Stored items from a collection
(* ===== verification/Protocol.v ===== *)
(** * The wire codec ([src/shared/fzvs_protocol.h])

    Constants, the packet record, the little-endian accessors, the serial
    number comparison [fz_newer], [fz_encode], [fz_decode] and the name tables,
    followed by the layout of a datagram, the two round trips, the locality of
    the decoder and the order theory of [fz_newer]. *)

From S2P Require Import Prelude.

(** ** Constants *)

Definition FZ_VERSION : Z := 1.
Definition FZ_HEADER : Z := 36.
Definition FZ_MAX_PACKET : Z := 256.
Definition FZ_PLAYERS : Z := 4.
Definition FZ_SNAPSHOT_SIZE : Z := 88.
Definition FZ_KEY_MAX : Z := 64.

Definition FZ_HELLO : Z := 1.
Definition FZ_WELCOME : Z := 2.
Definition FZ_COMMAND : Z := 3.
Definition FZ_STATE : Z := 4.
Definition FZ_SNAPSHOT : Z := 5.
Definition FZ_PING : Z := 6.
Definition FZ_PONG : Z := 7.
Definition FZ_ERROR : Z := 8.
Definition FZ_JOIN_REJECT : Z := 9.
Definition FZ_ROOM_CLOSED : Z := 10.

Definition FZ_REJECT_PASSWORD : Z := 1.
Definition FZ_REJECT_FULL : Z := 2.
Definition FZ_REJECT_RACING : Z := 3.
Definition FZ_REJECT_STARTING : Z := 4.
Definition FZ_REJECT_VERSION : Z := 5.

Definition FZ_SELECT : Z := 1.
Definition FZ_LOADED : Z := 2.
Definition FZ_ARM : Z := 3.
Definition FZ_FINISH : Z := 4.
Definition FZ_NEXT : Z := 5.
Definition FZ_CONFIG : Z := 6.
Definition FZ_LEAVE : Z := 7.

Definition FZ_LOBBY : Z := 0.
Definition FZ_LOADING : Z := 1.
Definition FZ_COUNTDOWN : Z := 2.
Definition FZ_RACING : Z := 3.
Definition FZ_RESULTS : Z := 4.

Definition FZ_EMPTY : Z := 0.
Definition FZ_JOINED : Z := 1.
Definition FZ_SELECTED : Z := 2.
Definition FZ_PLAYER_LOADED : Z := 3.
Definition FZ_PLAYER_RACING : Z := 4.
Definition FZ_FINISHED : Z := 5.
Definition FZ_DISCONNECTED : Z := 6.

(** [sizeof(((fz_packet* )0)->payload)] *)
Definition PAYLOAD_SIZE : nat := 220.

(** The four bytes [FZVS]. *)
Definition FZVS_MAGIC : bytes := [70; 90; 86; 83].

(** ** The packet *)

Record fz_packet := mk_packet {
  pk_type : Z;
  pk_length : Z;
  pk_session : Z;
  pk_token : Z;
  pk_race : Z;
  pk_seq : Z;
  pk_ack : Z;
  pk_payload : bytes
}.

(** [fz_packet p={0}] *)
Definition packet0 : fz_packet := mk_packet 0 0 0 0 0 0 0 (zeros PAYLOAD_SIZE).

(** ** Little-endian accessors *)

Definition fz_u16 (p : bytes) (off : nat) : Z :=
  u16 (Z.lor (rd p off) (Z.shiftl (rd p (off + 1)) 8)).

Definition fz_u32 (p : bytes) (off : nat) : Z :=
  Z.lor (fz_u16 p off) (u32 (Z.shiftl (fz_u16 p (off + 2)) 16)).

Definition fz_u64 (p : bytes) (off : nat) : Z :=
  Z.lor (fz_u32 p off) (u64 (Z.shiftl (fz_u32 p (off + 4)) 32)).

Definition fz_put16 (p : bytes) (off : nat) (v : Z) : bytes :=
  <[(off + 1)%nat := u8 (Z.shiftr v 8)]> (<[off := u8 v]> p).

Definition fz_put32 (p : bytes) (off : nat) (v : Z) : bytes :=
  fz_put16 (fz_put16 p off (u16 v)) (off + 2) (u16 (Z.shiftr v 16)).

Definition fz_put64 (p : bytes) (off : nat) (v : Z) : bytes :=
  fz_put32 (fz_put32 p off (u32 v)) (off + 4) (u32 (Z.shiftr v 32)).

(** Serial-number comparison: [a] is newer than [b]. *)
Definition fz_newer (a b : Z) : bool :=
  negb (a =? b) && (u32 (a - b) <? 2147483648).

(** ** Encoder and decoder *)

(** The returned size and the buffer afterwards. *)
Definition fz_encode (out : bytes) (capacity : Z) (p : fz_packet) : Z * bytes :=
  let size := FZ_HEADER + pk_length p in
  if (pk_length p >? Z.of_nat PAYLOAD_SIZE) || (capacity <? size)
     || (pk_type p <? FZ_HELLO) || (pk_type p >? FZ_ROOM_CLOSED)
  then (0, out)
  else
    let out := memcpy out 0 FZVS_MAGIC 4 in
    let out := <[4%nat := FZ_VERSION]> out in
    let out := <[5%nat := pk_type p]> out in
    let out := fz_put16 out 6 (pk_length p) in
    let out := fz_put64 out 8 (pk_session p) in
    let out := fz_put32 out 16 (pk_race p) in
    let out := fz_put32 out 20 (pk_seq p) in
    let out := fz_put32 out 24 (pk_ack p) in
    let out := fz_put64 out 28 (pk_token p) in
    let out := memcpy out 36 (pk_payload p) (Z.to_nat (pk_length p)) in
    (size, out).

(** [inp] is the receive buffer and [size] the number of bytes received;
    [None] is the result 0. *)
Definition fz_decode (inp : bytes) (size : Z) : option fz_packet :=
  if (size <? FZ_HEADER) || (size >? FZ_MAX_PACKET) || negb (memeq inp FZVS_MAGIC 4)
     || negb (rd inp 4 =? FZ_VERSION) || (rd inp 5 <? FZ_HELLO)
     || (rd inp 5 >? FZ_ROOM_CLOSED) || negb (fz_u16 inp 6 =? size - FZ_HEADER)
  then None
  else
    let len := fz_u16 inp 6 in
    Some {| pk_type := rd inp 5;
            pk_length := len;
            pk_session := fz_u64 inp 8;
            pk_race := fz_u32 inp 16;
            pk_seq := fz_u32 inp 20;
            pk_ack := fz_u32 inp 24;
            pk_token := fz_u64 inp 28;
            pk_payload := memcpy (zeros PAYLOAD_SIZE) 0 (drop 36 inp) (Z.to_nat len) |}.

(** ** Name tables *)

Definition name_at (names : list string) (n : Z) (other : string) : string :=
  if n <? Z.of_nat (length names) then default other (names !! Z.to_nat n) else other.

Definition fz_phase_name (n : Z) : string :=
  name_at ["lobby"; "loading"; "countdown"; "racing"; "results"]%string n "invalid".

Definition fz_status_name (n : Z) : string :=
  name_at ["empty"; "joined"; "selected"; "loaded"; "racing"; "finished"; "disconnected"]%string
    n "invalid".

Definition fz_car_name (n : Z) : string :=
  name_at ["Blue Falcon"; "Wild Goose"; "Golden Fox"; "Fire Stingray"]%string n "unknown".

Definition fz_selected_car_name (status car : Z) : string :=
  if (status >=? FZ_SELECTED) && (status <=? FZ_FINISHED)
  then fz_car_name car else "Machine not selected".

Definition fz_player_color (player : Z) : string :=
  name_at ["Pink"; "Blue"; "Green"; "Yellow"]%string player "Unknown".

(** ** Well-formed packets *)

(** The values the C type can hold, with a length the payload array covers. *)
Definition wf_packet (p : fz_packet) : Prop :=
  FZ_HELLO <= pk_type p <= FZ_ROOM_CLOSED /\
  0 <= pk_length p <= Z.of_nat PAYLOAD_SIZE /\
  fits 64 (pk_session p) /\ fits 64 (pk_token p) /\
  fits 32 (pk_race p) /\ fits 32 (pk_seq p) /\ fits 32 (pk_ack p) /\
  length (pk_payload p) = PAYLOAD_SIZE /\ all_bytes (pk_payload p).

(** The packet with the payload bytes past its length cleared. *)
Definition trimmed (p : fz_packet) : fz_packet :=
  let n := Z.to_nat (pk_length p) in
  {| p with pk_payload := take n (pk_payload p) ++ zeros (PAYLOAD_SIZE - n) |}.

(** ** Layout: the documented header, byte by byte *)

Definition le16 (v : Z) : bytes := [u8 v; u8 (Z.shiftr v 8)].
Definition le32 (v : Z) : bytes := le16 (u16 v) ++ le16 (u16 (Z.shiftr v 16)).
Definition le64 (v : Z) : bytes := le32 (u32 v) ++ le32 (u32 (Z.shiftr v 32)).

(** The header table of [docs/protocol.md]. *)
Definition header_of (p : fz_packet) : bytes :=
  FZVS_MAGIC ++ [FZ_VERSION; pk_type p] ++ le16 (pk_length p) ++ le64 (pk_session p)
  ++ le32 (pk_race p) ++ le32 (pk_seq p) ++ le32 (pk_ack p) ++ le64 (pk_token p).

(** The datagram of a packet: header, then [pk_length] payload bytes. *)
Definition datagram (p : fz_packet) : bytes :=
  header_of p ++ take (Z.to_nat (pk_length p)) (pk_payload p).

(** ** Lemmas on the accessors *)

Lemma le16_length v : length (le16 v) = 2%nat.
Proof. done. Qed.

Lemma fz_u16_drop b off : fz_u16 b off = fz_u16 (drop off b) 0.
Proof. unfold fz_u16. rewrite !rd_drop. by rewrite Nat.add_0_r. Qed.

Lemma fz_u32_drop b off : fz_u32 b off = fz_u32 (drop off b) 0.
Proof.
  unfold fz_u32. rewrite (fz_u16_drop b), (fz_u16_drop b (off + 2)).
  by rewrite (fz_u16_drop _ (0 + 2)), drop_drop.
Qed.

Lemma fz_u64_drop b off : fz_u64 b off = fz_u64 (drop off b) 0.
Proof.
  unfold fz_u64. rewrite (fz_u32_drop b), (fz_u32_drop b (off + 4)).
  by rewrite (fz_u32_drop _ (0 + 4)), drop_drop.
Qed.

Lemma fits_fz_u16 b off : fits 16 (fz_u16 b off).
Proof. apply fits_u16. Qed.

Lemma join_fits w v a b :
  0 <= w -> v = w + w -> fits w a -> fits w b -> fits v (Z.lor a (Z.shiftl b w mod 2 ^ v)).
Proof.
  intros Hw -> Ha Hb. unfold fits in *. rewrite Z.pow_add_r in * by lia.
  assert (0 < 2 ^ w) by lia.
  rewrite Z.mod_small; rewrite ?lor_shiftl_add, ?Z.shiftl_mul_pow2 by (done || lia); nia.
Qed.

What is needed: Look above for the line holding "Definition FZ_COUNTDOWN : Z := 2." and the line holding "Definition packet0 : fz_packet". Retype both, and every line between them, word for word and nothing else.

Expected answer:
Definition FZ_COUNTDOWN : Z := 2.
Definition FZ_RACING : Z := 3.
Definition FZ_RESULTS : Z := 4.

Definition FZ_EMPTY : Z := 0.
Definition FZ_JOINED : Z := 1.
Definition FZ_SELECTED : Z := 2.
Definition FZ_PLAYER_LOADED : Z := 3.
Definition FZ_PLAYER_RACING : Z := 4.
Definition FZ_FINISHED : Z := 5.
Definition FZ_DISCONNECTED : Z := 6.

(** [sizeof(((fz_packet* )0)->payload)] *)
Definition PAYLOAD_SIZE : nat := 220.

(** The four bytes [FZVS]. *)
Definition FZVS_MAGIC : bytes := [70; 90; 86; 83].

(** ** The packet *)

Record fz_packet := mk_packet {
  pk_type : Z;
  pk_length : Z;
  pk_session : Z;
  pk_token : Z;
  pk_race : Z;
  pk_seq : Z;
  pk_ack : Z;
  pk_payload : bytes
}.

(** [fz_packet p={0}] *)
Definition packet0 : fz_packet := mk_packet 0 0 0 0 0 0 0 (zeros PAYLOAD_SIZE).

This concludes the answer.